Supplied entries START

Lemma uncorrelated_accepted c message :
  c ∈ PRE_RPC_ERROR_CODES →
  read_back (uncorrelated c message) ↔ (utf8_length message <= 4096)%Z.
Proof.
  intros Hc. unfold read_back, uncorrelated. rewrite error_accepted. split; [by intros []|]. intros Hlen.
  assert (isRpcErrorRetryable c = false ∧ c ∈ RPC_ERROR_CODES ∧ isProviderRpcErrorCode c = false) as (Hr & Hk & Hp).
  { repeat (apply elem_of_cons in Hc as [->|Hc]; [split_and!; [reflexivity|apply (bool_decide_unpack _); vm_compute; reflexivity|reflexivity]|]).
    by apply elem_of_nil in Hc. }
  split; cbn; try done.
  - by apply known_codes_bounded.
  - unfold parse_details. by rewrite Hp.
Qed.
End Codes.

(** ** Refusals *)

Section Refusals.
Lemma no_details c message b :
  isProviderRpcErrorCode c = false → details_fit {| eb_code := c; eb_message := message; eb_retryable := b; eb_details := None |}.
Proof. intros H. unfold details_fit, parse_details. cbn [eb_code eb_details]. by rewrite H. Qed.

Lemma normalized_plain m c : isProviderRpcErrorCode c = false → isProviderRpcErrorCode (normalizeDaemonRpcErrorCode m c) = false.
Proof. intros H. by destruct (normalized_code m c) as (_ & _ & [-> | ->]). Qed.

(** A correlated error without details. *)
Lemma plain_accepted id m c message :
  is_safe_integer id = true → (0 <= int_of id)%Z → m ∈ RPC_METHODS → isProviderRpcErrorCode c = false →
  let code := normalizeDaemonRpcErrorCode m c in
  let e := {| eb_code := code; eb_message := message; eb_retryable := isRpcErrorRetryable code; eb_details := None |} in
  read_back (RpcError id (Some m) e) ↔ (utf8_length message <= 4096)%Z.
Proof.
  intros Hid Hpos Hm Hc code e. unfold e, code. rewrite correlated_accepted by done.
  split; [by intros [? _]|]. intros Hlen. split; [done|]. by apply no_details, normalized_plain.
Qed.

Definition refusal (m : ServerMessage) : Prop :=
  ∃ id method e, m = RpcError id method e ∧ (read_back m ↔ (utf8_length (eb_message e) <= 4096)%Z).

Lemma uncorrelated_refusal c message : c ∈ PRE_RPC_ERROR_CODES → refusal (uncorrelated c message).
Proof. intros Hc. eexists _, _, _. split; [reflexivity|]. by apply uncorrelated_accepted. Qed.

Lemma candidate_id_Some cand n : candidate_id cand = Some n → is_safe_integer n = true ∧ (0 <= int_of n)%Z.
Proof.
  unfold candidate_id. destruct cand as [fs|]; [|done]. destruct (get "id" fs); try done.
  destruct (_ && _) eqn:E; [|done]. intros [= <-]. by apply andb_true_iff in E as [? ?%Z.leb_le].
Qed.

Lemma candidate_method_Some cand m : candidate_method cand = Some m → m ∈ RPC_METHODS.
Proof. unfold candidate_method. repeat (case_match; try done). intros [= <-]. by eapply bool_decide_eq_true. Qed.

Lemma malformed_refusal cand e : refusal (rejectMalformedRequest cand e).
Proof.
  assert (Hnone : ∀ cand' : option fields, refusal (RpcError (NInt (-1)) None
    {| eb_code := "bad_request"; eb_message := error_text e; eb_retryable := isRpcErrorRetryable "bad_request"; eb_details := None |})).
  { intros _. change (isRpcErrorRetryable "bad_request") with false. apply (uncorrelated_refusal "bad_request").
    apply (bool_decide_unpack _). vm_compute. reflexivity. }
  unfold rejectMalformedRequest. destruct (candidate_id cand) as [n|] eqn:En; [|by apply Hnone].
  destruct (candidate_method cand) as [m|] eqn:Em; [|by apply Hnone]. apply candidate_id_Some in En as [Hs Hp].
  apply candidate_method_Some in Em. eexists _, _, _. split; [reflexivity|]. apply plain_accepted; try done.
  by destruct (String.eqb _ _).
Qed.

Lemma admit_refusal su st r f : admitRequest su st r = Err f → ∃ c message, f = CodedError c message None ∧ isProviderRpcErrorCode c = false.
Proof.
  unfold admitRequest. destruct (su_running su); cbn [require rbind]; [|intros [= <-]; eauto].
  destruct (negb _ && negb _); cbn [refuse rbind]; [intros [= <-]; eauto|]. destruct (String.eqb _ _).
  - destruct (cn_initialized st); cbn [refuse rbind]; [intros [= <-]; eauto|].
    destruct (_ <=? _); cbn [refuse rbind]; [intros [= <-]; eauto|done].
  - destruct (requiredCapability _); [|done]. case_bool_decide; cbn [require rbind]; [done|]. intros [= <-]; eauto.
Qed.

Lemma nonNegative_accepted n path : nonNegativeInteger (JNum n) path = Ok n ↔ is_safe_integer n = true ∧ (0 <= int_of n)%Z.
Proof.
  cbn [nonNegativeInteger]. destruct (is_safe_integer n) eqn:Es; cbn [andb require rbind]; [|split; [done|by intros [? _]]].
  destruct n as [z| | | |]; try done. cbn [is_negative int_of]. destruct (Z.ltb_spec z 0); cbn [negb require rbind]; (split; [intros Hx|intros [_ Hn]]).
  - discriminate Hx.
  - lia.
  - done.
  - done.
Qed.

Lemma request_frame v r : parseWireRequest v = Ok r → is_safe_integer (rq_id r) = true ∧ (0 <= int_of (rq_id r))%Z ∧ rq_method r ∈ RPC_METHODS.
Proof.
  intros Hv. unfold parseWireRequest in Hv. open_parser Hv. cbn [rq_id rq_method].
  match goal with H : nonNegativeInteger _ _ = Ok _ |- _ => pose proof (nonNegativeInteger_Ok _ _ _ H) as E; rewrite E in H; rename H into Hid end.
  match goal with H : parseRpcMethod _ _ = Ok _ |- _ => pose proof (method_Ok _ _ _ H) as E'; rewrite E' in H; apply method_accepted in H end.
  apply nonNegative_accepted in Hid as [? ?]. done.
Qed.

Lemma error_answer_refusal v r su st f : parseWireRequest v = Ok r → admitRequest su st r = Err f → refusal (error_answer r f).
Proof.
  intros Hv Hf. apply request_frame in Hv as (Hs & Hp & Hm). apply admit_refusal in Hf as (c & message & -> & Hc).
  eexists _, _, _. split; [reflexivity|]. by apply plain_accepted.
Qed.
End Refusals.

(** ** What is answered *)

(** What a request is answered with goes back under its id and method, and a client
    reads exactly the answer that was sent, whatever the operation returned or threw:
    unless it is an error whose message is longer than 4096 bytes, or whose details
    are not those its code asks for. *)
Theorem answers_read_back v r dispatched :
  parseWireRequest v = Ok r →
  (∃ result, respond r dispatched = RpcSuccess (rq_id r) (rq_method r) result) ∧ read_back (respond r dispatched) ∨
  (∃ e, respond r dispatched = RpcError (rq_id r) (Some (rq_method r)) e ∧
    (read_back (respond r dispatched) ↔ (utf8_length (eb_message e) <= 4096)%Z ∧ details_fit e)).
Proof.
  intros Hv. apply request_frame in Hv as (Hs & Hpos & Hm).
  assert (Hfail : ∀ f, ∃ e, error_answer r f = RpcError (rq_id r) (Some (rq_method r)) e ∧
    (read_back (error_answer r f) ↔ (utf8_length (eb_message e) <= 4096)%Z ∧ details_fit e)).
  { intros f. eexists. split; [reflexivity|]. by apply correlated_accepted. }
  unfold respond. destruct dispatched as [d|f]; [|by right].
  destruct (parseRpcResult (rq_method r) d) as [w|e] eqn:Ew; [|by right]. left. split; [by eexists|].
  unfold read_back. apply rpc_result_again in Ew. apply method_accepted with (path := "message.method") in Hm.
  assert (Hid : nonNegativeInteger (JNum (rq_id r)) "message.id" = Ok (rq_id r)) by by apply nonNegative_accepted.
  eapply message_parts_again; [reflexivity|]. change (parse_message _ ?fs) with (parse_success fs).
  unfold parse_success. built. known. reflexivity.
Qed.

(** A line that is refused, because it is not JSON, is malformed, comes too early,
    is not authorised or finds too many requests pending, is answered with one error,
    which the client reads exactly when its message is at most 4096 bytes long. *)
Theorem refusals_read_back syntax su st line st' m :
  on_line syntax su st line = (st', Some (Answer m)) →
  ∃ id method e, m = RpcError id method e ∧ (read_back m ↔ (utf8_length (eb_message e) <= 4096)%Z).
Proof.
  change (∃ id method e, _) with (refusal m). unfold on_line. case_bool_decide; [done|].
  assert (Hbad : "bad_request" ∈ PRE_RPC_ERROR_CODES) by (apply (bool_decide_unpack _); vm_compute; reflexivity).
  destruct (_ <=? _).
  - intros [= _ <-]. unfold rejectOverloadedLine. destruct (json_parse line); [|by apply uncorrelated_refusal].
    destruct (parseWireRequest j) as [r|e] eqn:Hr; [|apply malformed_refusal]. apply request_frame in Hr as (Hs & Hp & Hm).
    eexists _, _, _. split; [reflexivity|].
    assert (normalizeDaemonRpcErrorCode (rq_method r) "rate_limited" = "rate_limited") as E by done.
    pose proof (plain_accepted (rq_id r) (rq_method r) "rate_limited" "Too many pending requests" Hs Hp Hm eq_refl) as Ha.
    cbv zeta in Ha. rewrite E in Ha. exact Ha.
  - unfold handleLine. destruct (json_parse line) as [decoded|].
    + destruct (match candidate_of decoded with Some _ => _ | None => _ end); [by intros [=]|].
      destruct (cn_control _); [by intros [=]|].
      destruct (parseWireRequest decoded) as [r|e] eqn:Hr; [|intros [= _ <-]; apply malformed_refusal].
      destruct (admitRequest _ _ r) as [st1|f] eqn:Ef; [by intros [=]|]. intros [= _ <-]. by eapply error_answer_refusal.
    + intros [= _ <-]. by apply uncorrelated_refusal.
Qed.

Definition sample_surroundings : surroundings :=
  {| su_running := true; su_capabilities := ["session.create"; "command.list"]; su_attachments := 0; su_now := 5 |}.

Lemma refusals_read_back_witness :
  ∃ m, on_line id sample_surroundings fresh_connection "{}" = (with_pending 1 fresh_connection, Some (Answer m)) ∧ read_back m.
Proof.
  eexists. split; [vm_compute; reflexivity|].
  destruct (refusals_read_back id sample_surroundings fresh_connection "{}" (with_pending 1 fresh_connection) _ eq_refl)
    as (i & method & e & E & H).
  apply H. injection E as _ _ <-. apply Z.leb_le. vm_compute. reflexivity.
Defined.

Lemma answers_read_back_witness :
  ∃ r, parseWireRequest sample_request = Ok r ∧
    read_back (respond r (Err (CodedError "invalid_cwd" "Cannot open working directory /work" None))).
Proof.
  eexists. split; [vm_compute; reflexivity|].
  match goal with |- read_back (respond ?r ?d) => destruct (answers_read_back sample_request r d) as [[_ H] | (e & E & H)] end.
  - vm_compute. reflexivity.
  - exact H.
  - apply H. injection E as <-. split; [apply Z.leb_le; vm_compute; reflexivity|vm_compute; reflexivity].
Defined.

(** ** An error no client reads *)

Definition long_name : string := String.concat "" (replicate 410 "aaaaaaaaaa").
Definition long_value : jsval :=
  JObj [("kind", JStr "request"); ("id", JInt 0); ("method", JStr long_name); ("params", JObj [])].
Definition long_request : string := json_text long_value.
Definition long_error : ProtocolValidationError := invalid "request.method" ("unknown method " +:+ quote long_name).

Supplied entries END

→ **Task requirements**: The required output is the set of lines from the first line of the data through the line that contains "Proof. intros H. unfold", transcribed exactly.

→ **Answer to the problem**:
Lemma uncorrelated_accepted c message :
  c ∈ PRE_RPC_ERROR_CODES →
  read_back (uncorrelated c message) ↔ (utf8_length message <= 4096)%Z.
Proof.
  intros Hc. unfold read_back, uncorrelated. rewrite error_accepted. split; [by intros []|]. intros Hlen.
  assert (isRpcErrorRetryable c = false ∧ c ∈ RPC_ERROR_CODES ∧ isProviderRpcErrorCode c = false) as (Hr & Hk & Hp).
  { repeat (apply elem_of_cons in Hc as [->|Hc]; [split_and!; [reflexivity|apply (bool_decide_unpack _); vm_compute; reflexivity|reflexivity]|]).
    by apply elem_of_nil in Hc. }
  split; cbn; try done.
  - by apply known_codes_bounded.
  - unfold parse_details. by rewrite Hp.
Qed.
End Codes.

(** ** Refusals *)

Section Refusals.
Lemma no_details c message b :
  isProviderRpcErrorCode c = false → details_fit {| eb_code := c; eb_message := message; eb_retryable := b; eb_details := None |}.
Proof. intros H. unfold details_fit, parse_details. cbn [eb_code eb_details]. by rewrite H. Qed.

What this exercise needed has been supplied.